Dragqueen-Stunde mit den Kids

Früher gingen Eltern mit ihren Kindern für Märchenerzählungen zu Trudi Gerster. Heute gilt es als progressiv, wenn man die Kids zur Märchenstunde mit Dragqueens mitnimmt.

Irgendwann werden Märchentante, Kasperlitheater und Zirkus zwecks Kinderbeschäftigung ausgedient haben und durch nichtbinäre, genderfluide Allround-Spielzeugroboter mit xier-Pronomen ersetzt. So sieht der Lauf der Dinge aus, und, wer weiss, vielleicht ist das ja gut so. Die Trends, die in der Zwischenzeit entstehen, sind aber mindestens genauso, sagen wir, interessant, wie das neuste Beispiel zeigt.

«Dragqueen-Märchenstunde für unter Fünfjährige und ihre Eltern.» Auf ihrer Website newhamlgbthistory.com wirbt eine LGBT-Gruppe in London dafür, Kindern Dragqueens näherzubringen. «Die Dragqueen-Märchenstunde ermöglicht es den Kindern, Leute zu sehen, die sich gegen die Gender-Beschränkungen verwehren, und sich eine Welt vorzustellen, in der Leute sich so präsentieren können, wie sie möchten.» Der Event findet in einer öffentlichen Bibliothek im Rahmen des «LGBT History Month» statt. Wo Kids früher bei der Märchentante glänzende Äuglein bekamen, bestaunen sie heute also Dragqueens. Verzeihen Sie mir die nicht ganz akkurate Metapher, aber Dragqueen und Kleinkinder – meinem Gefühl nach passt das etwa so gut zusammen wie Postmoderne und Amische.
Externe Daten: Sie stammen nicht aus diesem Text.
(* ===== verification/Raw.v ===== *)
(** * Raw sockets (core/raw.c)

    The list of raw control blocks, the offering of incoming datagrams to
    them, and sending. *)
From S2P Require Import Prelude Inet Checksum Heap Pbuf InetChksum Stack Ip Icmp Udp.
#[local] Open Scope string_scope.
#[local] Open Scope list_scope.
#[local] Open Scope Z_scope.

Definition RAW_TTL : Z := IP_DEFAULT_TTL.

Definition set_raw_pcbs (l : option loc) : M stack unit := modify (fun s => s <| raw_pcbs := l |>).

(** ** Control blocks *)
Definition raw_new (proto : Z) : M stack (option loc) :=
  m ← malloc_struct;
  match m with
  | None => mret None
  | Some (l, _) =>
      head ← gets raw_pcbs;
      raw_put l (RawPcb 0 0 0 0 RAW_TTL head proto None 0);;
      set_raw_pcbs (Some l);;
      mret (Some l)
  end.

Definition raw_bind (pcb : loc) (ipaddr : option Z) : M stack Z :=
  raw_upd pcb (fun b => b <| raw_local_ip := addr_value ipaddr |>);; mret ERR_OK.

Definition raw_connect (pcb : loc) (ipaddr : option Z) : M stack Z :=
  raw_upd pcb (fun b => b <| raw_remote_ip := addr_value ipaddr |>);; mret ERR_OK.

Definition raw_recv (pcb : loc) (recv : option Z) (recv_arg : Z) : M stack unit :=
  raw_upd pcb (fun b => b <| raw_recv_cb := recv |> <| raw_recv_arg := recv_arg |>).

Fixpoint raw_remove_walk (fuel : nat) (pcb2 : option loc) (pcb : loc) : M stack unit :=
  match pcb2, fuel with
  | None, _ => mret tt
  | _, O => halt NoFuel
  | Some l, S fuel =>
      b ← raw_get l;
      when (bool_decide (raw_next b = Some pcb))
        (x ← raw_get pcb; raw_upd l (fun b => b <| raw_next := raw_next x |>));;
      b ← raw_get l;
      raw_remove_walk fuel (raw_next b) pcb
  end.

Definition raw_remove (pcb : loc) : M stack unit :=
  s ← get;
  (if bool_decide (raw_pcbs s = Some pcb) then
     b ← raw_get pcb; set_raw_pcbs (raw_next b)
   else raw_remove_walk (map_fuel (s_raws s)) (raw_pcbs s) pcb);;
  free_raw pcb.

Section raw.
Context {MC : MempConf} {EV : Env}.

(** ** raw_input *)

(** Each pcb of the protocol is offered the datagram until one eats it; that
    one moves to the front of the list. *)
Fixpoint raw_walk (fuel : nat) (prev pcb : option loc) (p : loc) (iphdr : ptr) (proto : Z)
  : M stack Z :=
  match pcb, fuel with
  | None, _ => mret 0
  | _, O => halt NoFuel
  | Some l, S fuel =>
      b ← raw_get l;
      eaten ← (if raw_protocol b =? proto then
                 match raw_recv_cb b with
                 | Some f =>
                     src ← get32 (iph_src iphdr);
                     r ← raw_recv_app f (raw_recv_arg b) l p src;
                     mret (negb (r =? 0))
                 | None => mret false
                 end
               else mret false);
      if (eaten : bool) then
        match prev with
        | Some q =>
            b ← raw_get l;
            raw_upd q (fun x => x <| raw_next := raw_next b |>);;
            head ← gets raw_pcbs;
            raw_upd l (fun x => x <| raw_next := head |>);;
            set_raw_pcbs (Some l)
        | None => mret tt
        end;;
        _ ← raw_get l;
        mret 1
      else
        b ← raw_get l;
        raw_walk fuel (Some l) (raw_next b) p iphdr proto
  end.

Definition raw_input (p inp : loc) : M stack Z :=
  b ← pbuf_get p;
  iphdr ← deref (pb_payload b);
  proto ← IPH_PROTO iphdr;
  s ← get;
  raw_walk (map_fuel (s_raws s)) None (raw_pcbs s) p iphdr proto.

(** ** raw_sendto *)

(** [inl err]: there is no buffer to send. *)
Definition raw_header_buffer (p : loc) : M stack (Z + loc) :=
  e ← hp (pbuf_header (Some p) IP_HLEN);
  if negb (e =? 0) then
    q ← hp (pbuf_alloc PBUF_IP 0 PBUF_RAM);
    match q with
    | None => mret (inl ERR_MEM)
    | Some q => hp (pbuf_chain (Some q) (Some p));; mret (inr q)
    end
  else
    e ← hp (pbuf_header (Some p) (- IP_HLEN));
    if negb (e =? 0) then
      ASSERT "Can't restore header we just removed!" false;; mret (inl ERR_MEM)
    else mret (inr p).

Definition raw_sendto (pcb p : loc) (ipaddr : Z) : M stack Z :=
  r ← raw_header_buffer p;
  match r with
  | inl err => mret err
  | inr q =>
      nif ← ip_route ipaddr;
      match nif with
      | None => when (negb (bool_decide (q = p))) (pfree q);; mret ERR_RTE
      | Some nif =>
          b ← raw_get pcb;
          n ← netif_get nif;
          let src_ip := if ip_addr_isany (Some (raw_local_ip b)) then netif_ip_addr n
                        else raw_local_ip b in
          err ← ip_output_if q (Some src_ip) (Some ipaddr) (raw_ttl b) (raw_tos b)
                  (raw_protocol b) nif;
          when (negb (bool_decide (q = p))) (pfree q);;
          mret err
      end
  end.

Definition raw_send (pcb p : loc) : M stack Z :=
  b ← raw_get pcb; raw_sendto pcb p (raw_remote_ip b).
End raw.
Diese Dragqueen-Märchenstunde ist kein Sonderling unter den heute teils eigenartigen Aktivitäten, mit denen sich progressive Freigeister für eine offenere und tolerantere Gesellschaft einsetzen (was grundsätzlich natürlich eine gute Sache ist). Auch die Förderung von Drag-Kids wie dem zwölfjährigen Showstar Desmond Napoles durch begeisterte Erwachsene mutet bizarr an. Schenkt man diversen Artikeln Glauben, gibt es immer mehr Drag-Events für Kinder. Auf der LGBT-Newswebsite advocate.com schwärmen Eltern: «Wenn Kinder mit Drag in Kontakt kommen, hilft ihnen das bei ihrer Selbstdarstellung, mit dem Selbstvertrauen und der Offenheit gegenüber anderen.»
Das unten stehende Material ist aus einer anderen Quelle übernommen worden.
(* ===== verification/Frame.v ===== *)
(** * What sending leaves alone

    IP output and the control segments of TCP work on packet buffers and call
    the driver; they do not touch segments, control blocks or the TCP globals.
    [Keeps m] says so for a computation [m]. *)
From S2P Require Import Prelude Inet Checksum Heap Pbuf InetChksum Stack Chains Ip TcpBase TcpOut.
#[local] Open Scope Z_scope.

(** The part of the state that belongs to TCP. *)
Definition tcp_part (s : stack) :=
  (s_segs s, s_tpcbs s, s_lpcbs s, s_tcp s).

Class Keeps {A} (m : M stack A) : Prop :=
  keeps : forall s a s', m s = Done (a, s') -> tcp_part s' = tcp_part s.

Lemma bind_inv {S A B} (m : M S A) (k : A -> M S B) s b s2 :
  (m ≫= k) s = Done (b, s2) -> exists a s1, m s = Done (a, s1) /\ k a s1 = Done (b, s2).
Proof. unfold mbind, M_bind. destruct (m s) as [[a s1]|]; [eauto | done]. Qed.

#[export] Instance keeps_ret {A} (a : A) : Keeps (mret a).
Proof. by intros s a' s' [= <- <-]. Qed.
#[export] Instance keeps_halt {A} w : @Keeps A (halt w).
Proof. done. Qed.
#[export] Instance keeps_bind {A B} (m : M stack A) (k : A -> M stack B) :
  Keeps m -> (forall a, Keeps (k a)) -> Keeps (m ≫= k).
Proof.
  intros Hm Hk s b s2 (a & s1 & H1 & H2)%bind_inv. apply Hm in H1. apply Hk in H2. congruence.
Qed.
#[export] Instance keeps_get : Keeps get.
Proof. by intros s a s' [= <- <-]. Qed.
#[export] Instance keeps_gets {A} (f : stack -> A) : Keeps (gets f).
Proof. by intros s a s' [= <- <-]. Qed.
#[export] Instance keeps_deref {A} (o : option A) : Keeps (deref o).
Proof. destruct o; apply _. Qed.
#[export] Instance keeps_hp {A} (m : M heap A) : Keeps (hp m).
Proof. intros s a s'. unfold hp, zoom. by destruct (m (s_heap s)) as [[? ?]|]; intros [= <- <-]. Qed.
#[export] Instance keeps_when b (m : M stack unit) : Keeps m -> Keeps (when b m).
Proof. intros H. destruct b; apply _. Qed.
#[export] Instance keeps_if {A} (b : bool) (m n : M stack A) : Keeps m -> Keeps n -> Keeps (if b then m else n).
Proof. by destruct b. Qed.
#[export] Instance keeps_ip_id f : Keeps (modify (fun s => s <| ip_id := f s |>)).
Proof. by intros s a s' [= <- <-]. Qed.

Ltac keeps_go :=
  try apply _; try done;
  repeat (match goal with
    | |- Keeps (_ ≫= _) => apply keeps_bind; [|intros ?]
    | |- Keeps (if _ then _ else _) => apply keeps_if
    | |- Keeps (match ?x with _ => _ end) => destruct x
    | |- Keeps (let _ := _ in _) => cbv zeta
    | |- Keeps ((fun _ => _) _) => cbv beta
    end; try apply _; try done).

Section frame.
Context {MC : MempConf} {EV : Env}.
(** The driver transmits the packet it is given; it has no access to TCP. *)
Context (driver_keeps : forall nif p addr, Keeps (netif_output nif p addr)).

#[local] Hint Extern 0 (Keeps (netif_output _ _ _)) => apply driver_keeps : typeclass_instances.

#[local] Instance keeps_put16 p v : Keeps (put16 p v).
Proof. unfold put16. apply _. Qed.
#[local] Instance keeps_put32 p v : Keeps (put32 p v).
Proof. unfold put32. apply _. Qed.
#[local] Instance keeps_get16 p : Keeps (get16 p).
Proof. unfold get16. keeps_go. Qed.
#[local] Instance keeps_get32 p : Keeps (get32 p).
Proof. unfold get32. keeps_go. Qed.
#[local] Instance keeps_chksum_at p n : Keeps (inet_chksum_at p n).
Proof. unfold inet_chksum_at, fueled. keeps_go. Qed.
#[local] Instance keeps_netif_get l : Keeps (netif_get l).
Proof. unfold netif_get. keeps_go. Qed.
#[local] Instance keeps_pbuf_get l : Keeps (pbuf_get l).
Proof. unfold pbuf_get. apply _. Qed.
#[local] Instance keeps_assert m b : Keeps (ASSERT m b).
Proof. unfold ASSERT. apply _. Qed.

#[local] Instance keeps_route_walk fuel dest l : Keeps (route_walk fuel dest l).
Proof. revert l. induction fuel as [|fuel IH]; intros [l|]; cbn [route_walk]; keeps_go. Qed.
#[local] Instance keeps_ip_route dest : Keeps (ip_route dest).
Proof. unfold ip_route. keeps_go. Qed.

#[local] Instance keeps_frag_loop fuel p nif r h dest mtu nfb ofo omf left poff :
  Keeps (frag_loop fuel p nif r h dest mtu nfb ofo omf left poff).
Proof.
  revert ofo left poff. induction fuel as [|fuel IH]; intros; cbn [frag_loop]; keeps_go.
Qed.
#[local] Instance keeps_ip_frag p nif dest : Keeps (ip_frag p nif dest).
Proof. unfold ip_frag. keeps_go. Qed.
#[local] Instance keeps_ip_output_if p src dest ttl tos proto nif :
  Keeps (ip_output_if p src dest ttl tos proto nif).
Proof.
  unfold ip_output_if, IPH_TTL_SET, IPH_PROTO_SET, IPH_VHLTOS_SET, IPH_PROTO, IPH_TTL. keeps_go.
Qed.
#[local] Instance keeps_ip_output p src dest ttl tos proto : Keeps (ip_output p src dest ttl tos proto).
Proof. unfold ip_output. keeps_go. Qed.

#[local] Instance keeps_fill_header h a b c d e f : Keeps (fill_header h a b c d e f).
Proof.
  unfold fill_header, TCPH_FLAGS_SET, TCPH_HDRLEN_SET, TCPH_FLAGS. keeps_go.
Qed.
#[local] Instance keeps_send_and_free p h a b c d : Keeps (send_and_free p h a b c d).
Proof. unfold send_and_free. keeps_go. Qed.

(** Sending a reset changes no segment, no control block and no TCP global. *)
Lemma tcp_rst_keeps seqno ackno lip rip lport rport : Keeps (tcp_rst seqno ackno lip rip lport rport).
Proof. unfold tcp_rst. keeps_go. Qed.
End frame.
Dragqueens sind grossartig. Die Kunstform, in der sich Männer als Frauen verkleiden, in die Rolle der Diva mit beneidenswertem Wimpernaufschlag schlüpfen, mit pompösem Haar, schrillem Make-up und oft einer Prise Humor, ist vergnüglich. Lange Zeit war Drag eine Subkultur, heute ist das Genre gesellschaftlich mehr als akzeptiert. Auf Pro Sieben sucht Heidi Klum die Queen of Drags, die Deutsche Olivia Jones ist Kult, RuPaul brachte den Drag schon 2009 ins Mainstream-Fernsehen.

Dass man Kinder schon früh an unterschiedliche Lebensweisen heranführen möchte, ihnen zeigt, dass man sich nicht in gesellschaftliche Muster zwängen muss, macht Sinn. Der Schlüssel zu mehr Toleranz und Offenheit gegenüber anderen Menschen liegt wahrscheinlich irgendwo zwischen Kindheit, Erziehung, Bildung und dem Potpourri an persönlichen Erfahrungen eines jeden Individuums. Aber wieso um alles in der Welt braucht es dafür Dragqueens?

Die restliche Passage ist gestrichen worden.